Guardiola employed a possession-based system during his time there from 2008 to 2012. Later, Luis Enrique retained Barcelona’s possession play but also turned them into a hybrid counter-attacking side.
In other words, under Enrique, the team could not only score patient, tiki-taka goals but were also capable of mounting lightning-quick counter-attacks from anywhere on the pitch. This was largely due to the pace of Neymar.
Ironically enough, it was also under Luis Enrique that Barcelona began neglecting their midfield play.
Often, the lethal front three of Luis Suarez, Lionel Messi and Neymar would start and finish attacks without needing much service from the rest. Indeed, Enrique’s Barcelona would often bypass the midfield and look to play directly into the attacking channels.
But those days are now gone. Messi is now 33 and he cannot take all the burden on his own shoulders.
Will Messi Leave Barcelona?
It is not realistic to think that Lionel Messi will leave Barcelona. He has no intention of letting Josep Maria Bartomeu have the last laugh.
The board’s strained relationship with the current group of players has been a well-documented saga. Right now, Messi’s only problem is Barcelona’s 57-year-old president. If the latter resigned today, Messi would only be happy to stay.
He will also have it in mind that the election is just around the corner, and Victor Font has repeatedly insisted that regardless of Ronald Koeman’s performance, Xavi Hernandez will be his managerial candidate.

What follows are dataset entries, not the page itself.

(* ===== verification/TypingUsb.v ===== *)
(** * Widths in the USB stack

    Every function of LUFA's device stack and of usb_serial.c keeps the
    machine well typed. *)
From S2P Require Import Prelude RingBuffer Machine Endpoint Controller EndpointPoll EndpointStream Cdc Descriptors StdReq UsbSerial Typing.

(** ** Endpoints *)
Lemma ty_get_handle {A} P (f : USB_EP_t → A) : (∀ e, typed_ep e → P (f e)) → ⊢ get_handle f ∷ P.
Proof.
  intros H. unfold get_handle. eapply ty_bind; [apply ty_flag|]. intros p _. apply ty_if; [|apply ty_fault].
  apply ty_get_hw. intros h Hh. apply H, Hh.
Qed.
Lemma ty_mod_handle f : (∀ e, typed_ep e → typed_ep (f e)) → ⊢ mod_handle f ∷ any.
Proof.
  intros H. unfold mod_handle. eapply ty_bind; [apply ty_flag|]. intros p _. apply ty_if; [|apply ty_fault].
  apply ty_mod_hw. intros h []. split; cbn; try done. intros n d. unfold upd2. case_decide; auto.
Qed.
Lemma ty_get_fifo {A} P (f : Endpoint_FIFO_t → A) : (∀ q, typed_fifo q → P (f q)) → ⊢ get_fifo f ∷ P.
Proof.
  intros H. unfold get_fifo. eapply ty_bind; [apply ty_flag|]. intros p _. apply ty_if; [|apply ty_fault].
  apply ty_get_fw. intros w Hw. apply H, Hw.
Qed.
Lemma ty_mod_fifo f : (∀ q, typed_fifo q → typed_fifo (f q)) → ⊢ mod_fifo f ∷ any.
Proof.
  intros H. unfold mod_fifo. eapply ty_bind; [apply ty_flag|]. intros p _. apply ty_if; [|apply ty_fault].
  apply ty_mod_fw. intros w []. split; cbn; try done. intros n d. unfold upd2. case_decide; auto.
Qed.
(* ===== verification/SerialProps.v ===== *)
(** * Properties of the serial port

    The theorems about usb_serial.c, the endpoint streams and the ring buffer
    beneath it, each with an instance on the host of Host.v. *)
From S2P Require Import Prelude RingBuffer Machine Endpoint Controller EndpointPoll EndpointStream Cdc Descriptors StdReq Packed Printer UsbSerial Logic SerialPort HorrorScope SerialSpec SerialLink Host.

Section link.
Context {PL : Platform}.

(** C4: A host that is never late receives what is sent, completely and in
    order. A byte goes as one packet within three events. A buffer of any
    length below 64 KiB goes as packets of 1 to 63 bytes on endpoint 3 whose
    concatenation is the buffer, after at most four events per packet. The
    bytes still to be received are not disturbed. *)
Theorem bytes_delivered s : port s → Forall prompt_event (script s) →
  (∀ c, (3 ≤ length (script s))%nat →
   ∃ s', USB_serial_put_char c s = Ok tt s' ∧ port s' ∧ rx s' = rx s ∧ trace s' = trace s ++ [OPacket 3 [u8 c]]) ∧
  (∀ buff data, Forall keeps_scope (script s) → reads buff (scopeBuf (hwst s)) data → bytes data →
   Z.of_nat (length data) < 65536 → (4 * length (packets data) ≤ length (script s))%nat →
   ∃ s', USB_serial_put_buf buff (Z.of_nat (length data)) s = Ok tt s' ∧ port s' ∧ rx s' = rx s ∧
     trace s' = trace s ++ map (OPacket 3) (packets data) ∧ concat (packets data) = data ∧
     Forall (λ p, (0 < length p ≤ 63)%nat) (packets data) ∧
     (length (script s) ≤ 4 * length (packets data) + length (script s'))%nat).
Proof.
  intros Hp Ht. split.
  - intros c Hn.
    destruct (wp_total _ _ _ _ (put_char_sends c s Hp)) as ([] & s' & E & Hp' & Htr & k & Ha & Hle).
    { intros Hs. specialize (Hs Ht). lia. }
    exists s'. split_and!; [done|done|apply Ha|done].
  - intros buff data Hk Hrd Hb Hl Hn.
    destruct (wp_total _ _ _ _ (put_buf_sends buff data s Hp Hk Hrd Hb Hl)) as ([] & s' & E & Hp' & Htr & k & Ha & Hle).
    { intros Hs. specialize (Hs Ht). lia. }
    exists s'. specialize (Hle Ht). pose proof (af_len _ _ _ Ha).
    split_and!; [done|done|apply Ha|done|apply packets_concat|apply packets_size|lia].
Qed.

(** C5: Bytes are received as they were sent, whatever the packets in which a
    host that is never late sends them. [USB_serial_get_char] returns the
    first byte of the stream and leaves the rest of it, within eight events;
    [USB_serial_get_short] and [USB_serial_get_long] return the next two and
    four bytes as a big-endian number and take no other byte. The standard
    stream that [CDC_Device_CreateBlockingStream] makes yields the next byte
    that is not yet in the ring buffer, within four events. *)
Theorem bytes_received s : port s → Forall prompt_event (script s) →
  (∀ b l, rx s = b :: l → (8 ≤ length (script s))%nat →
   ∃ s', USB_serial_get_char s = Ok b s' ∧ port s' ∧ rx s' = l ∧ trace s' = trace s ∧
     (length (script s) ≤ 8 + length (script s'))%nat) ∧
  (∀ b1 b0 l, rx s = b1 :: b0 :: l → (16 ≤ length (script s))%nat →
   ∃ s', USB_serial_get_short s = Ok (b1 * 256 + b0) s' ∧ port s' ∧ rx s' = l ∧ trace s' = trace s) ∧
  (∀ b3 b2 b1 b0 l, rx s = b3 :: b2 :: b1 :: b0 :: l → (32 ≤ length (script s))%nat →
   ∃ s', USB_serial_get_long s = Ok (((b3 * 256 + b2) * 256 + b1) * 256 + b0) s' ∧ port s' ∧ rx s' = l ∧ trace s' = trace s) ∧
  (∀ b l, src s = b :: l → (4 ≤ length (script s))%nat →
   ∃ s', stream_get CDC_Device_CreateBlockingStream s = Ok b s' ∧ port s' ∧ src s' = l ∧ trace s' = trace s ∧
     (length (script s) ≤ 4 + length (script s'))%nat).
Proof.
  intros Hp Ht. split_and!.
  - intros b l Hrx Hn.
    destruct (wp_total _ _ _ _ (get_char_receives s Hp)) as (v & s' & E & Hp' & _ & Hv & k & [Htr He] & Hle).
    { intros Hs. specialize (Hs Ht). rewrite Hrx in Hs. specialize (Hs ltac:(done)). lia. }
    rewrite Hrx in Hv. injection Hv as <- Hl. specialize (Hle Ht). pose proof (el_len _ _ _ He).
    exists s'. split_and!; [done..|lia].
  - intros b1 b0 l Hrx Hn. pose proof (get_short_law s Hp) as Hw.
    apply (wp_total _ _ (recv_stuck rx prompt_event 2 16 s s)) in Hw as (v & s' & E & Hp' & Htr & (bs & Hbl & _ & Hr & ->) & _).
    + destruct bs as [|x [|y []]]; try done. rewrite Hrx in Hr. injection Hr as <- <- ?. by exists s'.
    + intros Hs. specialize (Hs Ht). rewrite Hrx in Hs. cbn in Hs. specialize (Hs ltac:(lia)). lia.
  - intros b3 b2 b1 b0 l Hrx Hn. pose proof (get_long_law s Hp) as Hw.
    apply (wp_total _ _ (recv_stuck rx prompt_event 4 32 s s)) in Hw as (v & s' & E & Hp' & Htr & (bs & Hbl & _ & Hr & ->) & _).
    + destruct bs as [|w [|x [|y [|z []]]]]; try done. rewrite Hrx in Hr. injection Hr as <- <- <- <- ?. by exists s'.
    + intros Hs. specialize (Hs Ht). rewrite Hrx in Hs. cbn in Hs. specialize (Hs ltac:(lia)). lia.
  - intros b l Hsrc Hn.
    destruct (wp_total _ _ _ _ (getchar_Blocking_receives s Hp)) as (v & s' & E & Hp' & _ & Hv & _ & k & [Htr He] & Hle).
    { intros Hs. specialize (Hs Ht). rewrite Hsrc in Hs. specialize (Hs ltac:(done)). lia. }
    rewrite Hsrc in Hv. injection Hv as <- Hl. specialize (Hle Ht). pose proof (el_len _ _ _ He).
    exists s'. split_and!; [by apply blocking_stream_get|done..|lia].
Qed.
End link.

(** ** Instances *)
Definition demo_hello : mach := demo [104; 105; 33] 20.
Lemma demo_hello_port : port demo_hello.
Proof. apply demo_port. apply (bool_decide_unpack _). vm_compute. reflexivity. Qed.

Lemma bytes_delivered_witness :
  (∃ s', @USB_serial_put_char demo_platform 300 demo_hello = Ok tt s' ∧ port s' ∧ rx s' = rx demo_hello ∧
    trace s' = trace demo_hello ++ [OPacket 3 [44]]) ∧
  (∃ s', @USB_serial_put_buf demo_platform (λ _, mret 7) 3 demo_hello = Ok tt s' ∧ port s' ∧ rx s' = rx demo_hello ∧
    trace s' = trace demo_hello ++ map (OPacket 3) (packets [7; 7; 7]) ∧ concat (packets [7; 7; 7]) = [7; 7; 7] ∧
    Forall (λ p, (0 < length p ≤ 63)%nat) (packets [7; 7; 7]) ∧
    (20 ≤ 4 * 1 + length (script s'))%nat).
Proof.
  destruct (@bytes_delivered demo_platform demo_hello demo_hello_port (demo_prompt _ _)) as [Hc Hb]. split.
  - apply (Hc 300). apply Nat.leb_le. vm_compute. reflexivity.
  - apply (Hb (λ _, mret 7) [7; 7; 7]).
    + apply demo_keeps.
    + intros [|[|[|i]]] x s _ Hx; cbn in Hx; simplify_eq; reflexivity.
    + apply (bool_decide_unpack _). vm_compute. reflexivity.
    + reflexivity.
    + apply Nat.leb_le. vm_compute. reflexivity.
Defined.

Lemma bytes_received_witness :
  (∃ s', @USB_serial_get_char demo_platform demo_hello = Ok 104 s' ∧ port s' ∧ rx s' = [105; 33] ∧
    trace s' = trace demo_hello ∧ (20 ≤ 8 + length (script s'))%nat) ∧
  (∃ s', @USB_serial_get_short demo_platform demo_hello = Ok 26729 s' ∧ port s' ∧ rx s' = [33] ∧
    trace s' = trace demo_hello) ∧
  (∃ s', stream_get (@CDC_Device_CreateBlockingStream demo_platform) demo_hello = Ok 104 s' ∧ port s' ∧ src s' = [105; 33] ∧
    trace s' = trace demo_hello ∧ (20 ≤ 4 + length (script s'))%nat).
Proof.
  destruct (@bytes_received demo_platform demo_hello demo_hello_port (demo_prompt _ _)) as (Hc & Hs & _ & Hf). split_and!.
  - apply Hc; [reflexivity|]. apply Nat.leb_le. vm_compute. reflexivity.
  - apply (Hs 104 105); [reflexivity|]. apply Nat.leb_le. vm_compute. reflexivity.
  - apply Hf; [reflexivity|]. apply Nat.leb_le. vm_compute. reflexivity.
Defined.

All this may seem tempting to Messi, who will no doubt relish the prospect of working with his former teammate, but tempting, too, will be the idea of working with Guardiola, the man whom Messi called repeatedly to return after he left the Nou Camp in 2012.
But with the post-pandemic climate, and with the unpredictable nature of business, clubs are unwilling to spend big. Even if Manchester City do have the spending power, they will no doubt think hard and long about his release fee of £630 million.
Although City have said they would do ‘whatever it takes’ to sign Messi, surely it is a hyperbolic statement. For a 33-year-old player, even if it is the best player in the world, that kind of money would be better spent elsewhere. And the City chiefs know it.
All this leaves us with a sense that although Messi may be unhappy with his current condition at the Nou Camp, he will just have to swallow his displeasure and wait for Bartomeu to leave. It is not a pleasant solution, but there may not be a better alternative.
Barcelona and Messi should part ways, but it seems highly unlikely that they will.